Sir Ringo Starr will be reuniting with Sir Paul McCartney to celebrate his 80th birthday and now all we can hear are the screams of Beatles fans.

The legendary musician will join forces with his former bandmate for his annual ‘Peace and Love’ livestream charity concert on 7 July.

Ringo – who has held similar gigs on the same date for the past 12 years – is bringing together the likes of Sheryl Crow, Joe Walsh, Ben Harper, Gary Clark Jr. and more.

‘Ringo’s Big Birthday Show’ – which will raise money for Black Lives Matter Global Network, MusiCares, The David Lynch Foundation and WaterAid – will air on 7 July on his YouTube channel.

There’s going to be at-home performances, previously unseen footage and all the nostalgia a Beatles enthusiast can muster.

The change to this year’s event comes amid the coronavirus pandemic, with concerts cancelled across the world due to social distancing measures.

Discussing his upcoming bash in a video on Instagram, the iconic musician said: ‘We’re doing something for my birthday, but it’s a little different than usual.’

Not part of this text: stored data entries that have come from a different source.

(** [binary_round] on a positive number whose exponent is at least the
    smallest one: the nearest number of the format, or [Infinity]. *)
Lemma binary_round_nearest (pM : positive) (E : Z) :
  -1074 <= E ->
  exists W,
    nearest (Zpos pM * 2 ^ (E + 1200)) W
    /\ ((binary_round prec emax false pM E = S754_infinity false
         /\ 2 ^ 2224 <= W)
        \/ exists m e,
             binary_round prec emax false pM E = S754_finite false m e
             /\ val m e = W).
Proof.
  intros HE. unfold binary_round.
  set (d := Zpos (digits2_pos pM)).
  pose proof (digits_bounds pM) as Hd. fold d in Hd.
  assert (Hdpos : 1 <= d) by (unfold d; lia).
  set (e' := fexp prec emax (d + E)).
  assert (He' : e' = Z.max (d + E - 53) (-1074)) by apply fexp_value.
  destruct (shl_align_spec pM E e') as [Hfst Hsnd].
  destruct (shl_align pM E e') as [mz ez]. cbn [fst snd] in Hfst, Hsnd.
  set (k := E - Z.min E e') in *.
  assert (Hk : 0 <= k) by (unfold k; lia).
  assert (Hpk : 0 < 2 ^ k) by (apply pow2_pos; lia).
  assert (Hdz : Zpos (digits2_pos mz) = d + k).
  { apply digits_unique; [lia|]. rewrite Hfst.
    replace (d + k - 1) with (d - 1 + k) by lia.
    rewrite (pow2_split (d - 1) k), (pow2_split d k) by lia. nia. }
  assert (Hval : Zpos mz * 2 ^ (ez + 1200) = Zpos pM * 2 ^ (E + 1200)).
  { rewrite Hfst. replace (E + 1200) with (k + (ez + 1200)) by (unfold k; lia).
    rewrite (pow2_split k (ez + 1200)) by lia. lia. }
  rewrite <- Hval.
  apply round_aux_nearest; [lia|].
  rewrite Hdz, fexp_value. unfold k. lia.
Qed.

(** The sum of two positive binary64 numbers. *)
Lemma SFadd_positive (mx : positive) (ex : Z) (mc : positive) (ec : Z) :
  bounded prec emax mx ex = true -> bounded prec emax mc ec = true ->
  exists W,
    nearest (val mx ex + val mc ec) W
    /\ ((SFadd prec emax (S754_finite false mx ex) (S754_finite false mc ec)
         = S754_infinity false /\ 2 ^ 2224 <= W)
        \/ exists m e,
             SFadd prec emax (S754_finite false mx ex)
                   (S754_finite false mc ec)
             = S754_finite false m e /\ val m e = W).
Proof.
  intros Hx Hc.
  destruct (bounded_facts mx ex Hx) as [Hex _].
  destruct (bounded_facts mc ec Hc) as [Hec _].
  cbn [SFadd cond_Zopp].
  destruct (shl_align_spec mx ex (Z.min ex ec)) as [Hmx _].
  destruct (shl_align_spec mc ec (Z.min ex ec)) as [Hmc _].
  rewrite Hmx, Hmc.
  replace (Z.min ex (Z.min ex ec)) with (Z.min ex ec) by lia.
  replace (Z.min ec (Z.min ex ec)) with (Z.min ex ec) by lia.
  set (ez := Z.min ex ec).
  assert (Hvx : val mx ex = Zpos mx * 2 ^ (ex - ez) * 2 ^ (ez + 1200)).
  { unfold val. rewrite <- Z.mul_assoc, <- pow2_split by lia.
    do 2 f_equal. lia. }
  assert (Hvc : val mc ec = Zpos mc * 2 ^ (ec - ez) * 2 ^ (ez + 1200)).
  { unfold val. rewrite <- Z.mul_assoc, <- pow2_split by lia.
    do 2 f_equal. lia. }
  assert (Ha : 0 < Zpos mx * 2 ^ (ex - ez)).
  { assert (0 < 2 ^ (ex - ez)) by (apply pow2_pos; lia). nia. }
  assert (Hb : 0 < Zpos mc * 2 ^ (ec - ez)).
  { assert (0 < 2 ^ (ec - ez)) by (apply pow2_pos; lia). nia. }
  rewrite Hvx, Hvc, <- Z.mul_add_distr_r.
  destruct (Zpos mx * 2 ^ (ex - ez) + Zpos mc * 2 ^ (ec - ez))
    as [|M|M] eqn:EM; [lia| |lia].
  cbn [binary_normalize].
  apply binary_round_nearest. lia.
Qed.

Explaining how it’s going to work this year, he added: ‘Anyway I’m having fun and I hope you are.’

Ringo signed off: ‘Peace and love. That’s all I ask. Wherever you are – on a bus, down the mine, in a spaceship, in a rocket.’

Last year, the drummer was joined by the likes of David Lynch, Peter Jackson, Nils Lofgren, Sheila E., Benmont Tench and Ed Begley, Jr. as he celebrated his 79th birthday in style.

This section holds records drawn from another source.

Definition solve (with_duals : bool) : M unit :=
  (solver_name <- lift (cfg_get "general" "solver") ;;
   (if with_duals then
      m <- the_model "receive_duals" ;;
      m' <- lift (receive_duals m) ;;
      assign (fun self => set_model self (Some m'))
    else mret tt) ;;;
   self <- this ;;
   (if truthy (debug self) then
      base <- lift (extend_basic_path "lp_files") ;;
      m <- the_model "write" ;;
      m' <- lift (model_write m (path_join base "berlin.lp")) ;;
      assign (fun self => set_model self (Some m'))
    else mret tt) ;;;
   m <- the_model "solve" ;;
   self <- this ;;
   solved <- lift (model_solve m solver_name (es self)) ;;
   assign (fun self => set_es (set_model self (Some (fst solved)))
                         (snd solved)) ;;;
   main <- lift (processing_results (fst solved)) ;;
   results_setitem "main" (FResults main) ;;;
   meta <- lift (processing_meta_results (fst solved)) ;;
   results_setitem "meta" (FMeta meta) ;;;
   self <- this ;;
   param <- lift (processing_parameter_as_dict (es self)) ;;
   results_setitem "param" (FParam param) ;;;
   self <- this ;;
   results_setitem "scenario" (FInfo (scenario_info self)) ;;;
   self <- this ;;
   meta_setitem "in_location" (MetaLocation (location self)) ;;;
   self <- this ;;
   date <- (match location self with
            | Some path => lift (file_date path)
            | None =>
                mraise (TypeError
                  "stat: path should be string, bytes, os.PathLike or integer, not NoneType")
            end) ;;
   meta_setitem "file_date" (MetaDate date) ;;;
   version <- lift get_version ;;
   meta_setitem "oemof_version" (MetaStr version) ;;;
   main' <- results_getitem "main" ;;
   assign (fun self => set_results self (Some main')))%method.
End Scenario.
Arguments t {F T}.
End Scenario.

(** ** The file names of a csv-collection

    The part of [to_csv] and [load_csv] that is not pandas or the file
    system: how a table name becomes a file name and back. *)
Module CsvNames.
(** [name.replace(' ', '_')] *)
Fixpoint replace_space (name : string) : string :=
  match name with
  | EmptyString => EmptyString
  | String c rest =>
      String (if Ascii.eqb c " "%char then "_"%char else c) (replace_space rest)
  end.

(** [to_csv]: [name.replace(' ', '_') + '.csv'] *)
Definition file_name (name : string) : string := replace_space name ++ ".csv".

(** [file[-4:]]: the last four characters, the whole string when shorter. *)
Definition last4 (file : string) : string :=
  substring (String.length file - 4) 4 file.

(** [file[:-4]]: all but the last four characters. *)
Definition drop_last4 (file : string) : string :=
  substring 0 (String.length file - 4) file.

(** [load_csv]: the table name under which [file] is loaded, if it is. *)
Definition table_name (file : string) : option string :=
  if String.eqb (last4 file) ".csv" then Some (drop_last4 file) else None.
End CsvNames.

(** ** The vocabulary of the specification *)

(** What the specification asks of two registrations under one key. *)
Definition first_write_wins {Node : Type} (k : string)
    (v1 v2 : NodeDict.item Node) : Prop :=
  exists d1,
    NodeDict.__setitem__ PyDict.empty k v1 = Ok d1 /\
    (exists msg, NodeDict.__setitem__ d1 k v2 = Raise (KeyError msg)) /\
    PyDict.getitem d1 k = Ok v1.

(** The Gregorian rule. *)
Definition leap_year (y : Z) : Prop :=
  y mod 4 = 0 /\ (y mod 100 <> 0 \/ y mod 400 = 0).

Section Vocabulary.
Context {F : Framework} {T : Tables} {X : Externals}.

(** Initialising the energy system of [self] asks pandas for [n] hourly steps
    from the first of January of [self.year], and the energy system it
    returns carries exactly [n] steps. *)
Definition time_index_steps (self : Scenario.t) (n : Z) : Prop :=
  Scenario.initialise_energy_system self
  = bind (date_range ("1/1/" ++ py_str (Scenario.year self)) n "H")
      (fun idx => Ok (EnergySystem_new idx)) /\
  forall e, Scenario.initialise_energy_system self = Ok e ->
            Z.of_nat (length (timeindex e)) = n.

(** A table has a missing value when some cell of some column is missing. *)
Definition has_missing (df : Frame.DataFrame Label Value) : Prop :=
  exists column cells, In (column, cells) df /\ In None cells.

(** The labels of the columns that contain a missing value, in the order of
    the columns. *)
Definition missing_columns (df : Frame.DataFrame Label Value) : list Label :=
  map fst (filter (fun col => Frame.series_isnull_any (snd col)) df).

(** The completeness check on the table [df] stored under [table_name]: it
    fails exactly when the table has a missing value, the failure is the
    [ValueError] that names the table and lists the columns with a missing
    value, and without a missing value the check returns. *)
Definition completeness_check (self : Scenario.t) (table_name : string)
    (df : Frame.DataFrame Label Value) : Prop :=
  ((exists e, Scenario.check_table self table_name = Raise e)
   <-> has_missing df) /\
  (forall e, Scenario.check_table self table_name = Raise e ->
             e = ValueError (Scenario.nan_msg table_name (missing_columns df))) /\
  (~ has_missing df -> Scenario.check_table self table_name = Ok tt).


End Vocabulary.

(** ** A concrete set of collaborators

    Small stand-ins on which the methods can be run: nodes, models and
    results are numbers, a time index is the list of its hour offsets, the
    solver assigns an empty results dictionary to the energy system. *)
Module Demo.
#[export] Instance framework : Framework :=
  {| Node := nat; Model := nat; Timestamp := Z; Results := nat;
     Params := nat; Datetime := Z; Opaque := nat |}.

#[export] Instance tables : Tables :=
  {| Label := string; label_eq_dec := string_dec;
     repr_label := fun s => "'" ++ s ++ "'"; Value := Z |}.

(** [n] hourly steps, counted from the start. *)
Definition hourly (start : string) (n : Z) (freq : string)
  : result (list Z) :=
  if n <? 0
  then Raise (ValueError "Number of samples, must be non-negative.")
  else Ok (map Z.of_nat (seq 0 (Z.to_nat n))).

Definition hourly_periods (start : string) (n : Z) (freq : string) (idx : list Z) :
  hourly start n freq = Ok idx -> Z.of_nat (length idx) = n.
Proof.
  unfold hourly. destruct (n <? 0) eqn:E; [discriminate |].
  intros H. injection H as <-.
  rewrite length_map, length_seq. apply Z.ltb_ge in E. lia.
Defined.

Definition add (e : EnergySystem) (nodes : list (NodeDict.item nat))
  : result EnergySystem :=
  Ok {| timeindex := timeindex e; entities := entities e ++ nodes;
        es_results := es_results e |}.

Definition run_solver (m : nat) (solver : string) (e : option EnergySystem)
  : result (nat * option EnergySystem) :=
  Ok (S m, option_map (fun e' => set_es_results e' PyDict.empty) e).

#[export] Instance externals : Externals :=
  {| date_range := hourly;
     date_range_periods := hourly_periods;
     str_percent := fun _ _ => Raise (ValueError "incomplete format");
     es_add := add;
     cfg_get := fun _ _ => Ok "cbc";
     receive_duals := fun m => Ok m;
     extend_basic_path := fun sub => Ok ("/home/user/.oemof/" ++ sub);
     path_join := fun a b => a ++ "/" ++ b;
     model_write := fun m _ => Ok m;
     model_solve := run_solver;
     processing_results := fun m => Ok m;
     processing_meta_results := fun _ => Ok PyDict.empty;
     processing_parameter_as_dict := fun _ => Ok 0%nat;
     datetime_now := 0;
     file_date := fun _ => Ok 0;
     get_version := Ok "0.2.3" |}.

(** A scenario for the year [y] with the given [debug] value. *)
Definition scenario (y : pyval) (dbg : pyval) : Scenario.t :=
  Scenario.set_year
    {| Scenario.name := "demo"; Scenario.table_collection := PyDict.empty;
       Scenario.year := PyNone; Scenario.ignore_errors := false;
       Scenario.round_values := 0; Scenario.model := None;
       Scenario.es := None; Scenario.results := None;
       Scenario.debug := dbg; Scenario.location := None |} y.

(** The scenario whose table collection is [tables]. *)
Definition scenario_with_tables
    (tables : PyDict.t (Frame.DataFrame string Z)) : Scenario.t :=
  {| Scenario.name := "demo"; Scenario.table_collection := tables;
     Scenario.year := PyInt 2014; Scenario.ignore_errors := false;
     Scenario.round_values := 0; Scenario.model := None;
     Scenario.es := None; Scenario.results := None;
     Scenario.debug := PyNone; Scenario.location := None |}.

(** A table in which two columns carry the label ["a"]. *)
Definition twice_a : Frame.DataFrame string Z :=
  [("a", [Some 1; None]); ("a", [Some 2; Some 3])].

(** A table with distinct labels and a gap in two of its columns. *)
Definition gaps : Frame.DataFrame string Z :=
  [("a", [Some 1; None]); ("b", [Some 2; Some 3]); ("c", [None; None])].

(** The number of steps of the index that initialising [self] builds. *)
Definition steps_built (self : Scenario.t) : option Z :=
  match Scenario.initialise_energy_system self with
  | Ok e => Some (Z.of_nat (length (timeindex e)))
  | Raise _ => None
  end.

(** A scenario ready to be solved: loaded from a file, with an energy
    system and a model. *)
Definition ready : Scenario.t :=
  {| Scenario.name := "demo"; Scenario.table_collection := PyDict.empty;
     Scenario.year := PyInt 2014; Scenario.ignore_errors := false;
     Scenario.round_values := 0; Scenario.model := Some 0%nat;
     Scenario.es := Some (EnergySystem_new [0; 1; 2]);
     Scenario.results := None; Scenario.debug := PyBool true;
     Scenario.location := Some "scenarios/demo.xls" |}.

The same year, he reunited with Paul McCartney for a special rendition of John Lennon’s track, Grow Old With Me.

Ringo and Paul reunited last year too to cover a John Lennon song (Picture: Bettmann Archive)

The song was included on the former’s 20th studio album What’s My Name and also featured a musical line from Here Comes The Sun, which was penned by Fab Four bandmate George Harrison for the group.

Ringo said at the time: ‘I sang it the best that I could. I do well up when I think of John this deeply. And I’ve done my best. We’ve done our best.

‘The other good thing is that I really wanted Paul to play on it, and he said yes. Paul came over and he played bass and sings a little bit on this with me. So John’s on it in a way. I’m on it and Paul’s on it.’

He went on: ‘It’s not a publicity stunt. This is just what I wanted. And the strings that Jack arranged for this track, if you really listen, they do one line from Here Comes The Sun.